Session & Launch
A game client is born from a launch URL and authenticates every request with the session token baked into that URL.
Launch URL
The operator calls POST /operator/launch (server-to-server) and receives a launchUrl to embed as an iframe. The RGS builds it as:
{iframeBase}/{slug}?sessionToken={token}&id={gameCode}[&lobbyUrl={url}]
| Param | Description |
|---|---|
slug (path) |
The game's slug — dice, plinko, blackjack, … Used to route to the right client. |
sessionToken |
Bearer token for every /game/*, /seed/*, and /session/* call. |
id |
The full game code, including RTP suffix (e.g. dice-alpha). See Game Codes & RTP. |
lobbyUrl |
Optional. Where a "back to lobby" control should send the player. |
The client reads sessionToken from its own URL on boot and sends it as Authorization: Bearer <token> on every request:
const params = new URLSearchParams(window.location.search);
const token = params.get("sessionToken");
The token is opaque — the client never decodes it. It maps server-side to one player + game + currency, which is why the /game/play body never names the game.

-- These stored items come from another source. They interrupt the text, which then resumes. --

Lemma write_entry_added io files t n e : usable t = true ->
  let '(files', t', n') := write_entry io (files, t, n) e in
  added t t' (if recorded (io (de_incident_id e)) then [e] else []) /\
  n' = ((if taken (io (de_incident_id e)) then 1 else 0) + n)%nat.
Proof.
  intros Hu. unfold write_entry, append_chained, append_chained_locked, recorded, taken.
  set (w := io (de_incident_id e)). assert (forall f : gmap string string, added t (with_decisions t (tb_decisions t)) []) as Hsame.
  { intros _. split; [done|done|]. exists []. split; [by rewrite app_nil_r|constructor]. }
  destruct (is_iso_date (local_today w)), (opens w); cbn [negb andb tr_store tr_files default from_option Datatypes.id];
    try (split; [exact (Hsame ∅)|done]).
  destruct (locks w); cbn [negb andb tr_store tr_files default from_option Datatypes.id]; [|split; [exact (Hsame ∅)|done]].
  cbn [fmap option_fmap option_map default from_option Datatypes.id]. split; [|done].
  rewrite mirror_exact. cbn [default from_option Datatypes.id]. unfold usable in Hu. rewrite Hu. cbn [andb].
  destruct (_ || _ || _); [|exact (Hsame ∅)]. unfold insert_decision. rewrite Hu. cbn [fst]. split; [done| |].
  - unfold usable. cbn. by rewrite Hu.
  - eexists. split; [reflexivity|]. constructor; [|constructor]. by split_and!.
Qed.

(** The entries whose append reaches the table are added to it in order; those
    whose append reaches the file are counted. *)
Lemma write_entries_added io files t es : usable t = true ->
  let '(files', t', n) := write_entries io files t es in
  added t t' (retain (fun e => recorded (io (de_incident_id e))) es) /\
  n = length (retain (fun e => taken (io (de_incident_id e))) es).
Proof.
  intros Hu. unfold write_entries. induction es as [|e es IH] using rev_ind; [split; [apply added_nil|done]|].
  rewrite foldl_app. destruct (foldl _ _ es) as [[files1 t1] n1]. destruct IH as [Ha Hn]. cbn [foldl].
  pose proof (write_entry_added io files1 t1 n1 e) as Hw. rewrite (ad_usable _ _ _ Ha) in Hw. specialize (Hw Hu).
  destruct (write_entry io (files1, t1, n1) e) as [[files2 t2] n2]. destruct Hw as [Ha2 Hn2].
  unfold retain in *. rewrite !List.filter_app. split.
  - eapply added_app; [exact Ha|]. cbn [List.filter]. by destruct (recorded _).
  - rewrite length_app. cbn [List.filter]. rewrite Hn2, Hn. destruct (taken _); cbn; lia.
Qed.

Lemma added_elem t t' es r : added t t' es -> r ∈ decisions (tb_decisions t') ->
  r ∈ decisions (tb_decisions t) \/ exists e, e ∈ es /\ row_of r e.
Proof.
  intros [_ _ (rows & -> & Hf)] [Hr|Hr]%elem_of_app; [by left|right].
  apply list_elem_of_lookup in Hr as [i Hi]. destruct (Forall2_lookup_l _ _ _ _ _ Hf Hi) as (e & He & Hre).
  exists e. split; [by eapply list_elem_of_lookup_2|done].
Qed.

(** ** Orphans *)

(** The undecided incidents older than the cutoff, oldest first. *)
Definition orphans (t : Tables) (cutoff : string) : list IncidentRow :=
  order_by ir_ts ir_id
    (retain (fun r => undecided t (ir_incident_id r) && str_ltb (ir_ts r) cutoff && negb (ir_is_allowlisted r)) (incidents t)).

Definition sweep_row (r : IncidentRow) : SweepRow := (ir_incident_id r, ir_severity r, ir_ts r, ir_data r).

Definition orphan_cutoff (now : Z) : string := to_rfc3339 (now - seconds ORPHAN_AGE_SECS).

Definition swept (t : Tables) (now : Z) : list IncidentRow := take (Z.to_nat ORPHAN_SWEEP_LIMIT) (orphans t (orphan_cutoff now)).

Lemma run_sweep_eq io env now files t : usable t = true ->
  run_sweep io env now {| au_files := files; au_store := Some t |} =
  written_state (write_entries io files t (orphan_entry env now <$> (sweep_row <$> swept t now))).
Proof.
  intros Hu. unfold run_sweep, find_orphan_incidents, conn. cbn [au_store]. rewrite Hu.
  change (sql_limit (usize_as_i64 ORPHAN_SWEEP_LIMIT) ?l) with (take (Z.to_nat ORPHAN_SWEEP_LIMIT) l).
  change (order_by ir_ts ir_id _) with (orphans t (orphan_cutoff now)). fold (swept t now).
  change ((fun r => (ir_incident_id r, ir_severity r, ir_ts r, ir_data r)) <$> ?l) with (sweep_row <$> l).
  destruct (sweep_row <$> swept t now); done.
Qed.

Lemma orphan_entry_id env now row : de_incident_id (orphan_entry env now row) = row.1.1.1.
Proof.
  destruct row as [[[id sev] ts] data]. unfold orphan_entry. cbn [fst].
  destruct (is_high_impact sev); [|done]. destruct (passive_answer env data) as [[p d]|]; [done|]. by destruct (tracked_block env now id data).
Qed.

Lemma sweep_entry_ids env now (rows : list IncidentRow) :
  de_incident_id <$> (orphan_entry env now <$> (sweep_row <$> rows)) = ir_incident_id <$> rows.
Proof. induction rows as [|r rows IH]; [done|]. cbn [fmap list_fmap] in *. by rewrite orphan_entry_id, IH. Qed.

Lemma added_ids t t' es : added t t' es -> exists rows,
  decisions (tb_decisions t') = decisions (tb_decisions t) ++ rows /\ r_incident_id <$> rows = de_incident_id <$> es.
Proof.
  intros [_ _ (rows & Hd & Hf)]. exists rows. split; [done|]. clear Hd.
  induction Hf as [|r e rows es [Hi _] _ IH]; [done|]. cbn. by rewrite Hi, IH.
Qed.

Lemma undecided_added t t' es id : added t t' es ->
  undecided t' id = undecided t id && negb (bool_decide (id ∈ de_incident_id <$> es)).
Proof.
  intros (rows & Hd & Hids)%added_ids. unfold undecided, any. rewrite Hd, List.existsb_app, negb_orb. f_equal. f_equal.
  apply eq_true_iff_eq. rewrite bool_decide_eq_true, <- Hids. fold (any (fun d => String.eqb (r_incident_id d) id) rows).
  rewrite any_true, list_elem_of_fmap. split; intros (r & H1 & H2).
  - apply String.eqb_eq in H2. exists r. by split.
  - exists r. subst. split; [done|apply String.eqb_refl].
Qed.

(** The orphans that remain are those the sweep did not reach. *)
Lemma orphans_after t t' es cutoff n : added t t' es -> NoDup (ir_incident_id <$> incidents t) ->
  de_incident_id <$> es = ir_incident_id <$> take n (orphans t cutoff) ->
  orphans t' cutoff ≡ₚ drop n (orphans t cutoff).
Proof.
  intros Ha Hnd He. unfold orphans at 1, order_by. rewrite merge_sort_Permutation, (ad_incidents _ _ _ Ha).
  set (p := fun r => undecided t (ir_incident_id r) && str_ltb (ir_ts r) cutoff && negb (ir_is_allowlisted r)).
  set (q := fun r => undecided t' (ir_incident_id r) && str_ltb (ir_ts r) cutoff && negb (ir_is_allowlisted r)).
  assert (forall r, q r = p r && negb (bool_decide (ir_incident_id r ∈ ir_incident_id <$> take n (orphans t cutoff)))) as Hq.
  { intros r. unfold q, p. rewrite (undecided_added t t' es), He by done.
    by destruct (undecided t _), (str_ltb _ _), (ir_is_allowlisted r), (bool_decide _). }
  assert (orphans t cutoff ≡ₚ retain p (incidents t)) as Hp by apply merge_sort_Permutation.
  rewrite <- (retain_retain p q) by (intros r; rewrite Hq; by intros [? _]%andb_true_iff).
  rewrite <- Hp.
  assert (NoDup (ir_incident_id <$> orphans t cutoff)) as Hnd'.
  { rewrite Hp. eapply sublist_NoDup; [exact Hnd|]. apply fmap_sublist, retain_sublist. }
  rewrite <- (take_drop n (orphans t cutoff)) at 1. rewrite retain_app_list.
  rewrite <- (take_drop n (orphans t cutoff)), fmap_app in Hnd'. apply NoDup_app in Hnd' as (_ & Hdis & _).
  rewrite (list_filter_none q (take n (orphans t cutoff))).
  - rewrite (retain_all q (drop n (orphans t cutoff))); [done|]. apply Forall_forall. intros r Hr. rewrite Hq.
    assert (p r = true) as ->. { apply (retain_elem p (incidents t)). rewrite <- Hp. exact (subseteq_drop _ _ _ Hr). }
    rewrite bool_decide_false; [done|]. intros Hin. apply (Hdis _ Hin). by apply list_elem_of_fmap_2.
  - intros r Hr. rewrite Hq, bool_decide_true by (by apply list_elem_of_fmap_2). apply andb_false_r.
Qed.

Lemma retain_true_all {A} (p : A -> bool) l : (forall x, p x = true) -> retain p l = l.
Proof. intros Hp. apply retain_all, Forall_forall. auto. Qed.

Lemma recorded_taken io : recorded io = true -> taken io = true.
Proof. unfold recorded. by intros [? _]%andb_true_iff. Qed.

Resuming on Load — /game/current
A round can be open when the client (re)loads — a refresh mid-Mines, a dropped connection. Call /game/current on boot to fetch the balance and any in-progress round before rendering.
POST /game/current
Authorization: Bearer <token>
{
"balance": "104.00",
"active": true,
"roundId": "9f1c…",
"gameId": "mines-alpha",
"roundData": { "amount": "1.00", "mineCount": 3, "gridSize": 25 },
"state": { "active": true, "mineCount": 3, "rounds": [ { "field": 7, "multiplier": "1.08" } ] }
}
active: false(and no round fields) means there's nothing to resume — start fresh.stateis the client-safe game state. Sensitive data is stripped — e.g. for an active Mines round the unrevealedminesarray is withheld until the round ends.- If a bet is mid-initialization the endpoint briefly polls, then returns
503 round_initializingif it can't settle. Retry shortly.
Single-action games (Dice, Plinko, …) never have a resumable round — each bet opens and closes a round in one call. /game/current still returns the balance, which is handy on load.
Round Details & History
GET /game/round/{roundId}— full details for one round:RoundDetails(id, amount, result, active flag), theSeed(server hash, client seed, nonce — plus the revealedserverSeedonce the pair is retired), and the gamestate. Shape is per-game (RoundResponse).GET /game/history?limit=10— recent completed rounds for this player + game, newest first. Each entry is{ id, wager, payout, multiplier, createdAt }.limitis 1–100 (default 10).GET /game/balance— current balance, fetched live from the operator wallet.
Keeping the Session Alive
Sessions expire after 1 hour of inactivity and are scoped to one player + game + currency. Re-launching the same player and game returns the existing active session.
POST /session/refresh rotates the token and extends expiry by 1 hour:
{ "sessionToken": "<new-token>", "expiresAt": "2026-06-22T15:04:05Z" }
Swap in the returned token for subsequent requests. A session can only be refreshed once per token (a second attempt returns 409); always use the latest token you were given.